Breaking the Palestinian veto was a game-changer, says the prime minister in a Channel 20 interview.
By Batya Jerenberg, World Israel News
Prime Minister Benjamin Netanyahu said that the just-signed Abraham Accords with the UAE and Bahrain signals the end of the Arab-Israeli conflict in the Middle East, in an exclusive interview with Channel 20 Tuesday evening.
“This is a turning point in history in that the Palestinian veto has been broken that for a quarter of a century prevented us from achieving peace. Now the dam has been broken,” he told interviewers Lital Shemesh and Boaz Golan.
It took 26 years to get from the peace treaty with Jordan to the one with the UAE but only 29 days to get to the next deal, with Bahrain, he noted.
“That’s a very big change. It’s the beginning of the process of reconciliation, or the end of Israel’s conflict with the Arab countries. And other countries will join, as President Trump said. We’re working on it.”
When asked if Saudi Arabia will be the next to sign onto the Abraham Accords, he first joked, “I assume that Syria won’t be the next country, not at this stage.”
“You noticed that two and a half years ago, Saudi Arabia allowed planes coming from India to Israel to fly over its territory and then return. You understand that this did not happen by chance,” he said.
“My goal was to open up the Arab world and break the statement that everyone nodded in agreement with afterwards, like a flock of sheep – even just a month ago – that, ‘Israel cannot reach peace agreements with Arab countries without accepting the all the dictates of the Palestinians.’”
“I formulated the complete opposite: The way is to first break into the Arab world and gradually bring the Palestinians to understand that if they want to join this circle, they will have to be the ones to change their policies… And today, many people are eating their hats,” Netanyahu said.
The prime minister flatly denied the UAE’s claim that the Palestinian issue and their supposed rights were part of the normalization deal, saying, “You’ll see the agreement. There are no such conditions [related to the Palestinians]… It is peace for peace. It is peace out of power, because a weak, shrunken, head-bowing and apologetic Israel would not have achieved anything – and didn’t achieve anything,” he said.
Netanyahu took credit for building Israel into a hi-tech, free market power that has “created an economic-technological and military intelligence revolution” that “all the countries of the world” want to ally themselves with. His rivals, he said, are still touting “peace out of weakness, out of apology, out of ‘have pity on us’… that doesn’t work.”
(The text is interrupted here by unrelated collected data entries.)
(** X10. The loop of [Auto] runs its commands in one fixed order: for
    [define] and for [lock] the optional [chmod], the optional [cat], the
    build and [up]; for [run] the optional [chmod] and [cat] only.
    Whatever its outcome it has run a first part of them, and all of them
    when it ends without an error; it never runs [docker-compose down]
    and never starts the alert collector. *)
Theorem Auto_loop_in_order ctx conf tr :
  let before_up := (if SudoPerms conf then [chmod_cmd ctx] else []) ++
                   (if PrintYML conf then [cat_cmd ctx] else []) in
  let plan := (before_up ++ [build_cmd ctx; up_cmd ctx]) ++
              (before_up ++ [build_cmd ctx; up_cmd ctx]) ++ before_up in
  ∃ evs, trace_of (Auto_loop ctx conf (steps conf) tr) = tr ++ evs ∧
    commands evs `prefix_of` plan ∧
    (∀ tr', Auto_loop ctx conf (steps conf) tr = Ret None tr' → commands evs = plan) ∧
    (∀ c, down_cmd c ∉ commands evs) ∧
    Forall (λ e, is_collector e = false) evs.
Proof.
  intros before_up plan. subst before_up plan.
  destruct (Auto_loop_steps ctx conf tr) as (r & evs & E & Hp & Hn & Hd & Hc).
  exists evs. rewrite steps_plan in Hp, Hn.
  rewrite <- !app_assoc in Hp, Hn. rewrite <- !app_assoc.
  rewrite E. simpl. split; [done|]. split; [done|]. split; [|done].
  intros tr' [= -> _]. by apply Hn.
Qed.

(** ** [Auto] and its deferred calls *)

Lemma execDown_events ctx dir tr :
  ∃ r, execDown ctx dir tr = Ret r (tr ++ down_events ctx dir).
Proof. apply execDown_runs. Qed.

Lemma Auto_loop_failed ctx conf tr e tr1 :
  Auto_loop (log_WithTopic ctx "auto") conf (steps conf) tr = Ret (Some e) tr1 →
  Auto ctx conf tr = Ret (Some e) tr1.
Proof. intros E. unfold Auto, bind. by rewrite E. Qed.

Lemma Auto_loop_passed ctx conf tr tr1 :
  let actx := log_WithTopic ctx "auto" in
  let timed := (0 <? AlertTimeout conf)%Z in
  let ctx' := if timed then context_WithTimeout actx (AlertTimeout conf) else actx in
  Auto_loop actx conf (steps conf) tr = Ret None tr1 →
  Auto ctx conf tr =
    match Auto_verdict ctx' conf
            (tr1 ++ (if timed then down_events actx (Dir conf) else []) ++
             [EvCollector ctx' (Dir conf)]) with
    | Ret r tr3 =>
        Ret r (tr3 ++ down_events context_Background (Dir conf) ++
               (if timed then [EvCancel ctx'] else []))
    | Block tr3 => Block tr3
    end.
Proof.
  intros actx timed ctx' E. subst actx timed ctx'.
  unfold Auto. unfold bind at 1. rewrite E. cbv zeta.
  destruct (0 <? AlertTimeout conf)%Z.
  - unfold bind at 1.
    destruct (execDown_events (log_WithTopic ctx "auto") (Dir conf) tr1) as [r0 ->].
    unfold bind at 1, call_startAlertCollector at 1. rewrite <- app_assoc.
    unfold bind at 1.
    destruct (Auto_verdict _ conf _) as [r tr3|tr3]; [|done].
    unfold bind at 1.
    destruct (execDown_events context_Background (Dir conf) tr3) as [r1 ->].
    unfold bind, call_cancel, ret. by rewrite <- app_assoc.
  - unfold bind at 1, ret at 1.
    unfold bind at 1, call_startAlertCollector at 1. simpl "++".
    unfold bind at 1.
    destruct (Auto_verdict _ conf _) as [r tr3|tr3]; [|done].
    unfold bind at 1.
    destruct (execDown_events context_Background (Dir conf) tr3) as [r1 ->].
    by unfold bind, ret.
Qed.

(** X11. When a step of the loop fails, [Auto] returns that error as it
    is with nothing done after it: no collector, no [down].  When the
    loop passes, [Auto] runs [down] first if a timeout is set, starts the
    collector under the context with that timeout, and, whatever the
    verdict it then returns, ends with [docker-compose down] under the
    background context followed by the cancellation of the timeout; the
    outcome of neither [down] changes what [Auto] returns. *)
Theorem Auto_cleans_up ctx conf tr :
  let actx := log_WithTopic ctx "auto" in
  let timed := (0 <? AlertTimeout conf)%Z in
  let ctx' := if timed then context_WithTimeout actx (AlertTimeout conf) else actx in
  ∃ looped evs, Auto_loop actx conf (steps conf) tr = Ret looped (tr ++ evs) ∧
    match looped with
    | Some e =>
        Auto ctx conf tr = Ret (Some e) (tr ++ evs) ∧
        Forall (λ e, is_collector e = false) evs ∧
        (∀ c, down_cmd c ∉ commands evs)
    | None =>
        let tr2 := tr ++ evs ++ (if timed then down_events actx (Dir conf) else []) ++
                   [EvCollector ctx' (Dir conf)] in
        match Auto_verdict ctx' conf tr2 with
        | Ret r tr3 =>
            Auto ctx conf tr =
              Ret r (tr3 ++ down_events context_Background (Dir conf) ++
                     (if timed then [EvCancel ctx'] else []))
        | Block tr3 => Auto ctx conf tr = Block tr3
        end
    end.
Proof.
  intros actx timed ctx'.
  destruct (Auto_loop_steps actx conf tr) as (looped & evs & E & _ & _ & Hd & Hc).
  exists looped, evs. split; [exact E|].
  destruct looped as [e|].
  - split; [by apply Auto_loop_failed|done].
  - rewrite (Auto_loop_passed ctx conf tr (tr ++ evs) E).
    fold actx. fold timed. fold ctx'. rewrite <- app_assoc. cbv zeta.
    by destruct (Auto_verdict ctx' conf _).
Qed.

(** ** The verdict on the alerts *)

Lemma collect_alerts_spec alerts msgs ok :
  collect_alerts alerts msgs ok =
  (msgs ++ alert_messages alerts, (ok || alerts_polled alerts)%bool).
Proof.
  unfold alert_messages, alerts_polled, is_marker.
  revert msgs ok. induction alerts as [|a alerts IH]; intros msgs ok; simpl.
  - by rewrite app_nil_r, orb_false_r.
  - destruct (String.eqb a alertsPolled); simpl.
    + by rewrite IH, orb_true_r.
    + by rewrite IH, <- app_assoc.
Qed.

Lemma Auto_alerts_cases ctx tr :
  Auto_alerts ctx tr =
  let '(alerts, closed) := collected mach tr in
  if closed then
    if negb (alerts_polled alerts) then
      Ret None (tr ++ [EvLog Error_level ctx "Alerts couldn't be polled" []])
    else
      match alert_messages alerts with
      | [] => Ret None (tr ++ [EvLog Info ctx "No alerts detected" []])
      | _ :: _ => Ret (Some (New "alerts detected" [z_Any "alerts" (alert_messages alerts)])) tr
      end
  else Block tr.
Proof.
  unfold Auto_alerts, bind, range_channel.
  destruct (collected mach tr) as [alerts [|]]; [|done].
  rewrite collect_alerts_spec. simpl.
  destruct (alerts_polled alerts); simpl; [|done].
  by destruct (alert_messages alerts).
Qed.

(** X12. The loop over the alerts keeps, in their order, the alerts that
    are not the marker, and notes whether the marker came.  After the
    final [execUp], an error of it that is not a passed deadline is
    returned as it is without a look at the alerts; otherwise [Auto]
    waits for the collector's channel to be closed and returns nil when
    the marker never came, whatever other alerts did, the error
    "alerts detected" with the other alerts when the marker came and
    there are some, and nil when the marker came alone. *)
Theorem Auto_verdict_on_alerts ctx conf tr :
  (∀ alerts, collect_alerts alerts [] false =
             (alert_messages alerts, alerts_polled alerts)) ∧
  (∀ e tr1, execUp ctx (Dir conf) tr = Ret (Some e) tr1 →
     errors_Is mach e (context_Err DeadlineExceeded) = false →
     Auto_verdict ctx conf tr = Ret (Some e) tr1) ∧
  (∀ up tr1, execUp ctx (Dir conf) tr = Ret up tr1 →
     (∀ e, up = Some e → errors_Is mach e (context_Err DeadlineExceeded) = true) →
     (∀ alerts, collected mach tr1 = (alerts, false) →
        Auto_verdict ctx conf tr = Block tr1) ∧
     (∀ alerts, collected mach tr1 = (alerts, true) →
        (alerts_polled alerts = false →
           Auto_verdict ctx conf tr =
             Ret None (tr1 ++ [EvLog Error_level ctx "Alerts couldn't be polled" []])) ∧
        (alerts_polled alerts = true → alert_messages alerts ≠ [] →
           Auto_verdict ctx conf tr =
             Ret (Some (New "alerts detected" [z_Any "alerts" (alert_messages alerts)]))
                 tr1) ∧
        (alerts_polled alerts = true → alert_messages alerts = [] →
           Auto_verdict ctx conf tr =
             Ret None (tr1 ++ [EvLog Info ctx "No alerts detected" []])))).
Proof.
  split; [|split].
  - intros alerts. by rewrite collect_alerts_spec.
  - intros e tr1 E He. unfold Auto_verdict, bind. by rewrite E, He.
  - intros up tr1 E Hup.
    assert (Auto_verdict ctx conf tr = Auto_alerts ctx tr1) as ->.
    { unfold Auto_verdict, bind. rewrite E. destruct up as [e|]; [|done].
      by rewrite (Hup e eq_refl). }
    rewrite Auto_alerts_cases. split.
    + by intros alerts ->.
    + intros alerts ->. split; [|split].
      * by intros ->.
      * intros -> Hne. by destruct (alert_messages alerts).
      * by intros -> ->.
Qed.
When the interviewer asked if the Palestinians have missed the train, Netanyahu answered, “[Palestinian Authority President Mahmoud Abbas] is not even ready yet to recognize the Balfour Declaration, which was a hundred years ago. The train is leaving, but all the while they’re staying at a station that is steadily getting further and further away.”
The Balfour Declaration that called for the establishment of a Jewish homeland in Palestine was affirmed by the San Remo Conference after World War I giving it the standing of international law. It was then ratified by the League of Nations and then reaffirmed by its replacement, the United Nations, thereby giving it international legal standing at least thrice over.
According to Netanyahu, the Right’s claim that he gave up the right to apply Israeli law over parts of Judea and Samaria in exchange for the peace deal is incorrect.
Taking the credit for the idea even appearing in the Trump peace plan, he first said the United States asked that Israel delay applying sovereignty and “no Israeli government” would move forward without their ally’s agreement on such an issue. But, he added, the extent of the delay was left undefined, and said, “I have not given up on the idea and I hope that we can get to it soon.”
He also denied the accusation that the government has stopped building in the region, as evidenced by the fact that the Higher Planning Council that approves construction in Judea and Samaria hasn’t met since February.
“We are building, developing the settlements,” he said. He then added, “but we are building peace agreements with the Arab world. An incredible thing.”